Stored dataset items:
* * * * * * * * *
(** *** Concrete inputs *)

Module Example.

(** [astro.js] on the reference hosts; a hundred rounds are ample for the
    solver of Kepler's equation there. *)
Definition utc_astro : AstroAPI := Astro_js RefHost.utc 100.
Definition helsinki_astro : AstroAPI := Astro_js RefHost.helsinki 100.

(** [new Date(y, m - 1, d)] on the UTC host. *)
Definition day (y m d : Z) : Date.t := Date.new_ymd RefHost.utc y (m - 1) d.

(** [new Date(y, m - 1, d, h, min)] on the UTC host. *)
Definition instant (y m d h mi : Z) : Date.t :=
  Date.new_ymdhm RefHost.utc y (m - 1) d h mi.

(** The season around 15 May 2024, laid out from an empty store. *)
Definition spring_2024 : option (list ref * Bounds * heap) :=
  constructSeason RefHost.utc (A := utc_astro) (day 2024 5 15) [].

(** An [Astro] whose season never changes: the upstream inconsistency the
    iteration caps guard against. *)
Definition stuck_astro : AstroAPI :=
  {| astro_sign := fun _ => 0%float;
     astro_season := fun _ => 0%float;
     astro_moonPhase := fun _ => Some 0%float;
     astro_endOfDay := Astro.endOfDay RefHost.utc |}.

End Example.

(** *** The days of a layout *)

(** [o'] is [o], possibly with [mIsPhaseEnd] set meanwhile. *)
Definition same_but_end (o o' : CalendarDate) : Prop :=
  o' = o \/ o' = set_mIsPhaseEnd true o.

(** The day behind [r] is in the season [target]. *)
Definition in_season (target : float) (h : heap) (r : ref) : Prop :=
  exists c, h !! r = Some c /\ JS.strict_ne (mSeason c) target = false.


(** *** The search for the first day of the season *)

(** The instant [i] days of 86 400 000 ms before [d0]. *)
Definition days_before (d0 : Date.t) (i : nat) : Date.t :=
  (d0 - Z.of_nat i * 86400000)%Z.

(** The season [findFirstInSeason] reads for the instant [d]. *)
Definition season_of {A : AstroAPI} (d : Date.t) : float :=
  astro_season (astro_endOfDay d).

(** *** Civil dates *)

(** A host that keeps one offset, [c] minutes west of Greenwich, all year. *)
Definition fixed_offset (H : Host) (c : Z) : Prop :=
  (forall t, tzOffset H t = c) /\ (forall tl, tzOffsetLocal H tl = c).

(** Local midnight of day [D] where the offset is [c] minutes. *)
Definition local_midnight (c : Z) (D : Z) : Date.t :=
  (D * Date.msPerDay + c * Date.msPerMinute)%Z.

(** The first day number of the year 100: [new Date(y, m, d)] reads the
    years 0 to 99 as 1900 to 1999, so the constructor keeps a date's day
    only outside them. *)
Definition day_100 : Z := Eval vm_compute in Date.days_from_civil 100 1 1.

(** [P] holds of the [n] integers from [lo]. *)
Fixpoint all_from (n : nat) (P : Z -> bool) (lo : Z) : bool :=
  match n with
  | O => true
  | S n' => P lo && all_from n' P (lo + 1)%Z
  end.

(** *** The phase tick *)

(** A day's phase fraction is there exactly when the day is flagged as the
    start of a lunar quarter, and then it is the fraction the search
    brackets. *)
Definition tick_ok {A : AstroAPI} (o : CalendarDate) : Prop :=
  if mIsPhaseStart o
  then exists f, mPhaseFraction o = Some f /\
         bracketed (phase_test (_today o) (JS.rem (mLunarPhase o + 3) 4)) f
  else mPhaseFraction o = None.

(** *** Rows *)

(** The row of the [i]-th day of a layout: the number of neighbours before
    it whose lunar quarters differ. *)
Fixpoint row (recs : list CalendarDate) (i : nat) : Z :=
  match i with
  | O => 0
  | S j =>
      row recs j +
      match recs !! j, recs !! i with
      | Some D1, Some D2 =>
          if JS.strict_eq (mLunarPhase D1) (mLunarPhase D2) then 0 else 1
      | _, _ => 0
      end
  end%Z.

(** Half a unit more is the next multiple of one half. *)
Definition half_step (k : Z) : bool :=
  PrimFloat.Leibniz.eqb (JS.of_Z k * 0.5 + 0.5) (JS.of_Z (k + 1) * 0.5).


(** *** A run of days *)

(** The invariant of the layout loop on a host with the fixed offset [c]:
    the days pushed so far, followed by [current], are the local midnights
    of the days [D1], [D1 + 1], ..., and each carries the season read at the
    end of its own day. *)
Definition run_inv {A : AstroAPI} (c D1 : Z) (h : heap) (cal : list ref)
    (current : ref) : Prop :=
  length h = S current /\ Forall (fun r => (r < current)%nat) cal /\
  forall i r, (cal ++ [current]) !! i = Some r ->
    exists o, h !! r = Some o /\
      _today o = local_midnight c (D1 + Z.of_nat i) /\
      mSeason o = season_of (_today o).


(** *** The search when the old value is never seen *)

(** The instants the search probes when every test fails: the midpoints of
    [lo, hi], of [lo] and that midpoint, and so on. *)
Fixpoint probes_down (n : nat) (lo hi : float) : list float :=
  match n with
  | O => []
  | S n' => let mid := ((lo + hi) / 2)%float in mid :: probes_down n' lo mid
  end.

(** The upper end of the bracket after [n] failed tests. *)
Fixpoint hi_down (n : nat) (lo hi : float) : float :=
  match n with
  | O => hi
  | S n' => hi_down n' lo ((lo + hi) / 2)%float
  end.

(** [test] returns false at every instant of [l]. *)
Definition never (test : float -> option bool) (l : list float) : bool :=
  forallb (fun m => match test m with Some b => negb b | None => false end) l.

(** *** Equality of numbers *)

(** What [===] decides on two numbers: both are zeros, or they are the same
    infinity or the same finite number; NaN equals nothing. *)
Definition sf_same (f1 f2 : spec_float) : Prop :=
  match f1, f2 with
  | S754_zero _, S754_zero _ => True
  | S754_infinity s1, S754_infinity s2 => s1 = s2
  | S754_finite s1 m1 e1, S754_finite s2 m2 e2 =>
      s1 = s2 /\ m1 = m2 /\ e1 = e2
  | _, _ => False
  end.

(** *** Day numbers *)

(** An integer from 0 to 2^63 - 1 as a number, by the machine's own
    conversion. *)
Definition fast_of_Z (z : Z) : float := PrimFloat.of_uint63 (Uint63.of_Z z).

(** The part of the day count of [epoch2000Date] that the year and the month
    (from 1) decide. *)
Definition j_month (y m : Z) : float :=
  let year := JS.of_Z y in
  let month := (JS.of_Z (m - 1) + 1)%float in
  (367 * year
   - JS.Math_trunc (7 * (year + JS.Math_trunc ((month + 9) / 12)) / 4)
   + JS.Math_trunc (275 * month / 9))%float.

(** The year and the month of the [j]-th month counted from March of the
    year 0. *)
Definition month_of_index (j : Z) : Z * Z :=
  let y' := (j / 12)%Z in
  let mp := (j mod 12)%Z in
  if (mp <? 10)%Z then (y', mp + 3)%Z else (y' + 1, mp - 9)%Z.

(** The day count of [epoch2000Date], for the civil date [ymd] (year, month
    from 1, day) as the [Date] getters report it. *)
Definition j_day (ymd : Z * Z * Z) : float :=
  let '(y, m, d) := ymd in (j_month y m + JS.of_Z d)%float.

(** In the month [ym], the day count of [epoch2000Date] is the day number
    plus 719 574, for each day of the month from 1 to 31. *)
Definition j_month_ok_at (ym : Z * Z) : bool :=
  let '(y, m) := ym in
  let pre := j_month y m in
  let D0 := Date.days_from_civil y m 1 in
  all_from 31
    (fun d => PrimFloat.Leibniz.eqb (pre + fast_of_Z d)
                (fast_of_Z (D0 + d - 1 + 719574)))%float 1.

Definition j_month_ok (j : Z) : bool := j_month_ok_at (month_of_index j).

(** The part of [julian] that the year and the month decide, in the
    Gregorian calendar. *)
Definition julian_month (y m : float) : float :=
  let '(year, month) :=
    if (m <? 3)%float then (y - 1, m + 12)%float else (y, m) in
  let a := JS.Math_trunc (year / 100) in
  let b := (2 - a + JS.Math_trunc (a / 4))%float in
  let c := JS.Math_trunc (365.25 * year) in
  let e := JS.Math_trunc (30.6001 * (month + 1)) in
  (b + c + e)%float.

(** The year [julian] tests against 1582. *)
Definition julian_year (y m : float) : float :=
  if (m <? 3)%float then (y - 1)%float else y.

(** In the month [ym], which is after 1582, [julian] is the Julian Date of
    the midnight of each day from 1 to 31. *)
Definition julian_month_ok_at (ym : Z * Z) : bool :=
  let '(y, m) := ym in
  let pre := julian_month (JS.of_Z y) (JS.of_Z m) in
  let D0 := Date.days_from_civil y m 1 in
  (1582 <? julian_year (JS.of_Z y) (JS.of_Z m))%float
  && all_from 31
       (fun d => PrimFloat.Leibniz.eqb (pre + fast_of_Z d + 1720994.5)
                   (fast_of_Z (D0 + d - 1 + 2440587) + 0.5))%float 1.

Definition julian_month_ok (j : Z) : bool :=
  julian_month_ok_at (month_of_index j).

(** * Properties *)

(** ** The J2000 epoch *)

Section Epoch.
Variable H : Host.

(** C9: at the civil instant 2000-01-01T12:00 with a UTC offset of 0
    minutes, [epoch2000Date] returns exactly 0: the day number 730531 less
    730531.5 is -0.5, the twelve hours add 0.5, and the minute and offset
    terms are 0. *)
Theorem epoch2000_at_J2000 (date : Date.t) :
  Date.getFullYear H date = 2000 ->
  Date.getMonth H date = 0 ->
  Date.getDate H date = 1 ->
  Date.getHours H date = 12 ->
  Date.getMinutes H date = 0 ->
  Date.getTimezoneOffset H date = 0 ->
  Astro.epoch2000Date H date = 0%float.
Proof.
  intros Hy Hm Hd Hh Hmi Htz.
  unfold Astro.epoch2000Date, Astro.toUtcMinutes.
  rewrite Hy, Hm, Hd, Hh, Hmi, Htz.
  vm_compute. reflexivity.
Qed.

End Epoch.

(** The instant 2000-01-01T12:00Z on the reference host. *)
Lemma epoch2000_at_J2000_utc :
  Astro.epoch2000Date RefHost.utc 946728000000 = 0%float.
Proof.
  apply (epoch2000_at_J2000 RefHost.utc 946728000000); vm_compute; reflexivity.
Defined.

(** ** The store and the constructor *)

Lemma Some_eq {X} (a b : X) : Some a = Some b -> a = b.
Proof. intros E. inversion E. reflexivity. Qed.

Lemma Some_pair_eq {X Y} (a c : X) (b d : Y) :
  Some (a, b) = Some (c, d) -> a = c /\ b = d.
Proof. intros E. inversion E. auto. Qed.

Lemma insert_snoc {X} (l : list X) (a b : X) :
  <[length l := a]> (l ++ [b]) = l ++ [a].
Proof.
  replace (length l) with (length l + 0)%nat at 1 by lia.
  apply (insert_app_r l [b] 0).
Qed.

Section Layout.
Variable H : Host.
Context {A : AstroAPI}.

Local Open Scope nat_scope.

Lemma bind_Some {X Y} (c : M X) (k : X -> M Y) h r :
  bind c k h = Some r ->
  exists a h1, c h = Some (a, h1) /\ k a h1 = Some r.
Proof.
  unfold bind. destruct (c h) as [[a h1]|]; [eauto | discriminate].
Qed.

Lemma bind_opt_Some {X Y} (o : option X) (k : X -> option Y) r :
  bind_opt o k = Some r -> exists a, o = Some a /\ k a = Some r.
Proof. destruct o; simpl; [eauto | discriminate]. Qed.

Lemma lift_Some {X} (o : option X) h a h1 :
  lift o h = Some (a, h1) -> o = Some a /\ h1 = h.
Proof.
  unfold lift. destruct o; [|discriminate].
  intros E. apply Some_pair_eq in E as [<- <-]. auto.
Qed.

Lemma read_Some r h o h1 :
  read r h = Some (o, h1) -> h !! r = Some o /\ h1 = h.
Proof.
  unfold read. destruct (h !! r); intros E; inversion E; auto.
Qed.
* * * * * * * * *
WORK TASK: All lines above that include the word "there" must be copied into the answer.

RESPONSE AREA:
    solver of Kepler's equation there. *)
(** A day's phase fraction is there exactly when the day is flagged as the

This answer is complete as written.